Understanding how trust is built over time is essential, as trust plays an important role in the acceptance and adoption of automated vehicles (AVs). This study aimed to investigate the effects of system performance and participants' trust preconditions on dynamic situational trust during takeover transitions. We evaluated the dynamic situational trust of 42 participants using both self-reported and behavioral measures while watching 30 videos with takeover scenarios. The study was a 3 by 2 mixed-subjects design, where the within-subjects variable was the system performance (i.e., accuracy levels of 95\%, 80\%, and 70\%) and the between-subjects variable was the preconditions of the participants' trust (i.e., overtrust and undertrust). Our results showed that participants quickly adjusted their self-reported situational trust (SST) levels which were consistent with different accuracy levels of system performance in both trust preconditions.
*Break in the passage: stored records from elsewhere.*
Lemma found_results (results : list RetrievedChunk) (m0 : gmap pystr RetrievedChunk) :
  let m := fold_left (λ m item, if bool_decide (rt_chunk_hash item = []) then m
                                else <[rt_chunk_hash item := item]> m) results m0 in
  (∀ k x, m !! k = Some x → m0 !! k = Some x ∨ (x ∈ results ∧ rt_chunk_hash x = k))
  ∧ (∀ x, x ∈ results → rt_chunk_hash x ≠ [] → is_Some (m !! rt_chunk_hash x))
  ∧ (∀ k, is_Some (m0 !! k) → is_Some (m !! k)).
Proof.
  revert m0. induction results as [|x l IH]; intros m0; cbn; [by split_and!; [left|intros x Hx; inversion Hx|]|].
  destruct (IH (if bool_decide (rt_chunk_hash x = []) then m0 else <[rt_chunk_hash x := x]> m0)) as (H1 & H2 & H3).
  split_and!.
  - intros k y Hy. destruct (H1 k y Hy) as [H|[H ?]]; [|right; split; [by right|done]].
    case_bool_decide; [by left|]. rewrite lookup_insert in H. case_decide; [|by left].
    injection H as <-. right. split; [by left|done].
  - intros y [->|Hy]%elem_of_cons Hn; [|by apply H2]. apply H3. rewrite bool_decide_false by done.
    rewrite lookup_insert_eq. by eexists.
  - intros k Hk. apply H3. case_bool_decide; [done|]. rewrite lookup_insert. case_decide; [by eexists|done].
Qed.

Lemma filled_results {K V} `{HK : Countable K} (d : K → V) (hs : list K) (m0 : gmap K V) :
  let m := fold_left (λ m k, if bool_decide (is_Some (m !! k)) then m else <[k := d k]> m) hs m0 in
  (∀ k x, m0 !! k = Some x → m !! k = Some x) ∧ (∀ k, is_Some (m !! k) → is_Some (m0 !! k) ∨ k ∈ hs).
Proof.
  revert m0. induction hs as [|k0 hs IH]; intros m0; cbn; [by split; [|left]|].
  destruct (IH (if bool_decide (is_Some (m0 !! k0)) then m0 else <[k0 := d k0]> m0)) as (H1 & H2). split.
  - intros k x Hx. apply H1. case_bool_decide as Hs; [done|]. rewrite lookup_insert_ne; [done|].
    intros ->. apply Hs. by eexists.
  - intros k Hk. destruct (H2 k Hk) as [H|H]; [|right; by right]. case_bool_decide; [by left|].
    rewrite lookup_insert in H. case_decide; [subst; right; by left|by left].
Qed.

Lemma once_served call batch :
  h ≠ [] → serves call →
  good_answer batch (retrieve_chunk_batch_once call batch)
  ∨ (retrieve_chunk_batch_once call batch = MessageTooLarge ∧ 1 < length batch).
Proof.
  intros Hne Hs. unfold retrieve_chunk_batch_once. destruct batch as [|b bs].
  { left. split; [by intros k [? [=]]|by intros Hx; inversion Hx]. }
  specialize (Hs (b :: bs)). destruct (call (b :: bs)) as [results| |]; [left|by right|done].
  destruct Hs as (S1 & S2 & S3). destruct (found_results results ∅) as (F1 & F2 & _).
  set (found := fold_left _ results ∅) in *.
  destruct (filled_results (λ k, {| rt_chunk_hash := k; rt_status := RETRIEVE_STATUS_ERROR; rt_chunk_data := [];
    rt_detail := u "sin resultado en RetrieveChunkBatch" |}) (b :: bs) found) as [K1 K2]. split.
  - intros k Hk. destruct (K2 k Hk) as [[x Hx]|?]; [|done]. destruct (F1 k x Hx) as [Hy|[Hx' <-]]; [|by apply S1].
    by rewrite lookup_empty in Hy.
  - intros Hb. destruct (S2 Hb) as (x & Hx & Ex). destruct (F2 x Hx) as [y Hy]; [by rewrite Ex|]. rewrite Ex in Hy.
    exists y. split; [by apply K1|]. destruct (F1 h y Hy) as [Hz|[Hz Ez]]; [by rewrite lookup_empty in Hz|by apply S3].
Qed.

Lemma batch_served call hashes :
  h ≠ [] → serves call → h ∈ hashes →
  ∃ m x, retrieve_chunk_batch call hashes = Answered m ∧ m !! h = Some x ∧ P x.
Proof.
  intros Hne Hs Hin. unfold retrieve_chunk_batch.
  assert (h ∈ ordered_unique hashes) as Hin' by by apply elem_of_ordered_unique.
  destruct (ordered_unique hashes) as [|k0 ks] eqn:E; [by inversion Hin'|]. rewrite <-E in *.
  pose proof (adaptive_answers h P (λ _, True) (retrieve_chunk_batch_once call) (length (ordered_unique hashes))
    (ordered_unique hashes) (λ batch _, once_served call batch Hne Hs) (Nat.le_refl _) (NoDup_ordered_unique _) (Forall_true _ _ (λ _, I))) as H.
  destruct (run_adaptive_batch_call _ _ _) as [m| |]; [|done..].
  destruct H as [_ H]. destruct (H Hin') as (x & ? & ?). by exists m, x.
Qed.
End serving.

(** How a counter enters the balance. *)
Definition balance_sign (c : RestoreCounter) : Z :=
  match c with
  | chunks_requested => 1
  | chunks_from_local_cas | chunks_from_local_p2p_cas | chunks_from_remote_replication | chunks_from_ec
  | chunks_failed => -1
  | _ => 0
  end.

Lemma balance_add c n st : balance (add_stat c n st) = (balance st + balance_sign c * n)%Z.
Proof. unfold balance, add_stat. destruct c; repeat (case_bool_decide; try congruence); cbn [balance_sign]; lia. Qed.

Section specs.
Context (data_folder p2p_folder : pystr) (blake3 : bytes → bytes).
Context (decompress : bytes → res bytes) (decompress_max : Z → bytes → res bytes).
Context (env : FetchEnv) (cfg : FetchConfig).

Notation fetch_local := (fetch_local data_folder p2p_folder blake3 decompress decompress_max env cfg).
Notation fetch_all_local := (fetch_all_local data_folder p2p_folder blake3 decompress decompress_max env cfg).
Notation validate := (validate_compressed_chunk blake3 decompress_max cfg).
Notation cache_chunk := (cache_chunk data_folder env).
Notation take_result := (take_result data_folder blake3 decompress_max env cfg).
Notation take_group := (take_group data_folder blake3 decompress_max env cfg).
Notation rounds := (rounds data_folder blake3 decompress_max env cfg).

Lemma validate_genuine h d raw : validate h d = Ok raw → blake3_hex_digest blake3 raw = h.
Proof.
  unfold validate_compressed_chunk. destruct (decompress_max _ d); [|done].
  case_bool_decide as H; [done|]. by intros [= <-].
Qed.

(** A chunk is in the local store, readable, and nobody disturbs it. *)
Record held_locally (h : pystr) : Prop := {
  hl_reads n : fe_read_fails env n h = false;
  hl_others n s : store_step data_folder (λ k d, k = h → content_ok blake3 decompress k d) s (fe_others env n s);
  hl_writers n : good_neighbours data_folder (λ k d, k = h → content_ok blake3 decompress k d) (fe_cas env n) }.

(** The custody store of the node has the chunk, readable, whenever it is asked. *)
Definition held_in_custody (h : pystr) : Prop :=
  ∃ p2p, fe_p2p env = Some p2p ∧ ∀ n, ∃ c,
    get_compressed p2p_folder (p2p n) (fe_p2p_read_fails env n h) h = Ok c ∧ is_ok (validate h c) = true.

Definition on_disk (h : pystr) (r : CasState) : Prop :=
  is_Some (cas_files r !! chunk_path data_folder h)
  ∧ store_ok data_folder (λ k d, k = h → content_ok blake3 decompress k d) r.

Lemma on_disk_step h r r' :
  store_step data_folder (λ k d, k = h → content_ok blake3 decompress k d) r r' → on_disk h r → on_disk h r'.
Proof. intros [Hg Hk] [H1 H2]. split; [by apply Hg|by apply Hk]. Qed.

(** Caching never raises; it disturbs no other chunk. *)
Lemma cache_chunk_spec k d s :
  ∃ s', cache_chunk k d s = (Ok (), s') ∧ ft_stats s' = ft_stats s ∧ ft_cluster s' = ft_cluster s
    ∧ ∀ h, held_locally h → h ≠ k → is_valid_blake3_hex k = true → on_disk h (ft_repo s) → on_disk h (ft_repo s').
Proof.
  unfold cache_chunk, on_repo. rewrite sm_bind_spec. cbn [tick]. unfold scatch. rewrite sm_bind_spec.
  cbn [ft_repo]. unfold put_compressed.
  pose proof (λ h Hh (Hne : h ≠ k) Hv, write_once_spec data_folder (λ k d, k = h → content_ok blake3 decompress k d)
    (fe_cas env (ft_step s)) k d (hl_writers h Hh (ft_step s)) Hv
    (λ E : k = h, False_ind _ (Hne (eq_sym E))) (ft_repo s)) as Hw.
  destruct (write_once _ _ _ _ _) as [[b|e] r]; (eexists; split; [reflexivity|]); cbn;
    (split_and!; [done..|]); intros h Hh Hne Hv Hd; specialize (Hw h Hh Hne Hv) as [Hw _]; by eapply on_disk_step.
Qed.

Lemma fetch_local_spec requested h s :
  ∃ r s', fetch_local requested h s = (Ok r, s') ∧ ft_cluster s' = ft_cluster s
    ∧ (∀ raw, r = Some raw → blake3_hex_digest blake3 raw = h)
    ∧ balance (ft_stats s')
      = (balance (ft_stats s) - match r with Some _ => multiplicity requested h | None => 0 end)%Z
    ∧ ∀ k, held_locally k → on_disk k (ft_repo s) → is_valid_blake3_hex k = true → is_valid_blake3_hex h = true →
        (k = h → is_Some r) ∧ on_disk k (ft_repo s').
Proof.
  unfold fetch_local. rewrite sm_bind_spec. cbn [tick]. rewrite sm_bind_spec. cbn [smodify]. rewrite sm_bind_spec.
  cbn [sget]. set (s1 := set_repo _ _). assert (ft_stats s1 = ft_stats s) as Es1 by done.
  assert (∀ k, held_locally k → on_disk k (ft_repo s) → on_disk k (ft_repo s1)) as Hd1.
  { intros k Hk. apply on_disk_step, hl_others, Hk. }
  destruct (get _ _ _ _ _ h) as [raw|e] eqn:Eg.
  { rewrite sm_bind_spec. cbn [bump smodify]. do 2 eexists. split; [reflexivity|]. cbn [ft_cluster ft_stats].
    split_and!; [done| | |].
    - intros raw' [= <-]. unfold get, decompress_and_validate in Eg. apply bind_Ok in Eg as (c & _ & Eg).
      destruct (decompress c) as [x|[]]; try done. revert Eg. case_bool_decide as Hd; [done|]. by intros [= <-].
    - rewrite balance_add. rewrite Es1. cbn [balance_sign]. lia.
    - intros k Hk Hdk _ _. split; [by eexists|]. cbn. by apply Hd1. }
  assert (∀ k, held_locally k → on_disk k (ft_repo s) → is_valid_blake3_hex k = true → k ≠ h) as Hne.
  { intros k Hk Hdk Hv ->. destruct (Hd1 h Hk Hdk) as [[d Hd] Hok]. 
    destruct (get_content_ok blake3 decompress data_folder _ _ _ Hd (Hok _ _ Hv Hd eq_refl)) as (raw & E & _).
    rewrite (hl_reads h Hk) in Eg. congruence. }
  assert (∃ r s', (Ok None, s1) = (Ok r, s') ∧ ft_cluster s' = ft_cluster s
    ∧ (∀ raw, r = Some raw → blake3_hex_digest blake3 raw = h)
    ∧ balance (ft_stats s')
      = (balance (ft_stats s) - match r with Some _ => multiplicity requested h | None => 0 end)%Z
    ∧ ∀ k, held_locally k → on_disk k (ft_repo s) → is_valid_blake3_hex k = true → is_valid_blake3_hex h = true →
        (k = h → is_Some r) ∧ on_disk k (ft_repo s')) as Hnone.
  { do 2 eexists. split; [reflexivity|]. cbn. split_and!; [done|done|lia|].
    intros k Hk Hdk Hv _. split; [intros ->; by destruct (Hne h Hk Hdk Hv)|by apply Hd1]. }
  destruct (fe_p2p env) as [p2p|].
  2: exact Hnone.
  destruct (get_compressed _ _ _ h) as [c|]; cbn [mbind res_bind].
  2: exact Hnone.
  destruct (validate h c) as [raw|] eqn:Ev; cbn [mbind res_bind].
  2: exact Hnone.
  rewrite sm_bind_spec. destruct (cache_chunk_spec h c s1) as (s2 & -> & Est & Ecl & Hkeep).
  rewrite sm_bind_spec. cbn [bump smodify]. do 2 eexists. split; [reflexivity|]. cbn [ft_cluster ft_stats].
  split_and!; [by rewrite Ecl| | |].
  - intros raw' [= <-]. by eapply validate_genuine.
  - rewrite balance_add, Est, Es1. cbn [balance_sign]. lia.
  - intros k Hk Hdk Hv Hvh. split; [by eexists|]. cbn. by apply Hkeep; auto.
Qed.

(** The loop of [fetch_all_local], from any variables that do not have the hashes yet. *)
Notation local_step requested := (λ '((results, missing) : fetched * list pystr) h,
  r ← fetch_local requested h;
  mret match r with
       | Some raw => (<[h := Ok raw]> results, missing)
       | None => (results, missing ++ [h])
       end) (only parsing).

Lemma fetch_all_local_loop (requested hs : list pystr) (results0 : fetched) (missing0 : list pystr) s :
  NoDup hs → NoDup missing0 → (∀ k, k ∈ hs → k ∉ missing0 ∧ results0 !! k = None) →
  ∃ (results : fetched) missing s', sfold (local_step requested) hs (results0, missing0) s = (Ok (results, missing), s')
  ∧ ft_cluster s' = ft_cluster s ∧ NoDup missing
  ∧ (∀ k, k ∈ missing ↔ k ∈ missing0 ∨ (k ∈ hs ∧ results !! k = None))
  ∧ (∀ k v, results !! k = Some v → results0 !! k = Some v
       ∨ (k ∈ hs ∧ ∃ raw, v = Ok raw ∧ blake3_hex_digest blake3 raw = k))
  ∧ (∀ k, is_Some (results0 !! k) → is_Some (results !! k))
  ∧ (balance (ft_stats s') + weight requested hs + weight requested missing0
     = balance (ft_stats s) + weight requested missing)%Z
  ∧ ∀ k, k ∈ hs → held_locally k → on_disk k (ft_repo s) → Forall (λ h, is_valid_blake3_hex h = true) hs →
      is_Some (results !! k).
Proof.
  revert results0 missing0 s. induction hs as [|h hs IH]; intros results0 missing0 s Hnd Hnd0 Hfresh; cbn [sfold].
  { exists results0, missing0, s. split_and!; try done; [|by left|cbn; lia|intros k Hk; by inversion Hk].
    intros k. split; [by left|intros [?|[Hk _]]; [done|by inversion Hk]]. }
  apply NoDup_cons in Hnd as [Hh Hnd]. destruct (Hfresh h ltac:(by left)) as [Hm0 Hr0].
  destruct (fetch_local_spec requested h s) as (r & s1 & E & Hcl & Hg & Hb & Hl).
  rewrite sm_bind_spec, sm_bind_spec, E. cbn [mret sm_ret].
  assert (∀ k, k ∈ hs → k ≠ h) as Hne by (intros k Hk ->; done).
  destruct r as [raw|].
  - destruct (IH (<[h := Ok raw]> results0) missing0 s1 Hnd Hnd0) as (m & mis & s' & E' & H1 & H2 & H3 & H4 & H5 & H6 & H7).
    { intros k Hk. rewrite lookup_insert_ne by (intros <-; by destruct (Hne h Hk)). apply Hfresh. by right. }
    assert (is_Some (m !! h)) as Hmh by (apply H5; rewrite lookup_insert_eq; by eexists).
    exists m, mis, s'. split_and!; [done|congruence|done| | | | |].
    + intros k. rewrite H3, elem_of_cons. split; [naive_solver|].
      intros [?|[[->|?] Hn]]; [by left| |by right]. destruct Hmh as [? Hx]. congruence.
    + intros k v Hv. destruct (H4 k v Hv) as [Hx|[? ?]]; [|right; split; [by right|done]].
      rewrite lookup_insert in Hx. case_decide; [|by left]. subst k. injection Hx as <-.
      right. split; [by left|]. exists raw. auto.
    + intros k Hk. apply H5. rewrite lookup_insert. case_decide; [by eexists|done].
    + cbn [weight foldr]. fold (weight requested hs). lia.
    + intros k [->|Hk]%elem_of_cons Hkh Hd Hv; [done|]. apply Forall_cons in Hv as [Hv1 Hv2].
      apply H7; [done|done| |done]. rewrite Forall_forall in Hv2. by apply (Hl k Hkh Hd (Hv2 k Hk) Hv1).
  - destruct (IH results0 (missing0 ++ [h]) s1 Hnd) as (m & mis & s' & E' & H1 & H2 & H3 & H4 & H5 & H6 & H7).
    { apply NoDup_app. split_and!; [done| |apply NoDup_singleton]. intros k Hk ->%list_elem_of_singleton. done. }
    { intros k Hk. split; [|apply Hfresh; by right]. rewrite elem_of_app, list_elem_of_singleton.
      intros [Hx|Hx]; [by apply (Hfresh k ltac:(by right))|by apply (Hne k Hk)]. }
    assert (m !! h = None) as Hmh.
    { destruct (m !! h) as [v|] eqn:Em; [|done]. destruct (H4 h v Em) as [Hx|[Hx _]]; [congruence|done]. }
    exists m, mis, s'. split_and!; [done|congruence|done| | |done| |].
    + intros k. rewrite H3, elem_of_app, list_elem_of_singleton, elem_of_cons. naive_solver.
    + intros k v Hv. destruct (H4 k v Hv) as [Hx|[? ?]]; [by left|right; split; [by right|done]].
    + rewrite weight_app in H6. cbn [weight foldr] in H6 |- *. fold (weight requested hs). lia.
    + intros k [->|Hk]%elem_of_cons Hkh Hd Hv; apply Forall_cons in Hv as [Hv1 Hv2].
      * destruct (Hl h Hkh Hd Hv1 Hv1) as [Hx _]. by destruct (Hx eq_refl).
      * apply H7; [done|done| |done]. rewrite Forall_forall in Hv2. by apply (Hl k Hkh Hd (Hv2 k Hk) Hv1).
Qed.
However, participants' behavioral situational trust (BST) was affected by their trust preconditions across different accuracy levels. For instance, the overtrust precondition significantly increased the agreement fraction compared to the undertrust precondition. The undertrust precondition significantly decreased the switch fraction compared to the overtrust precondition. These results have important implications for designing an in-vehicle trust calibration system for conditional AVs.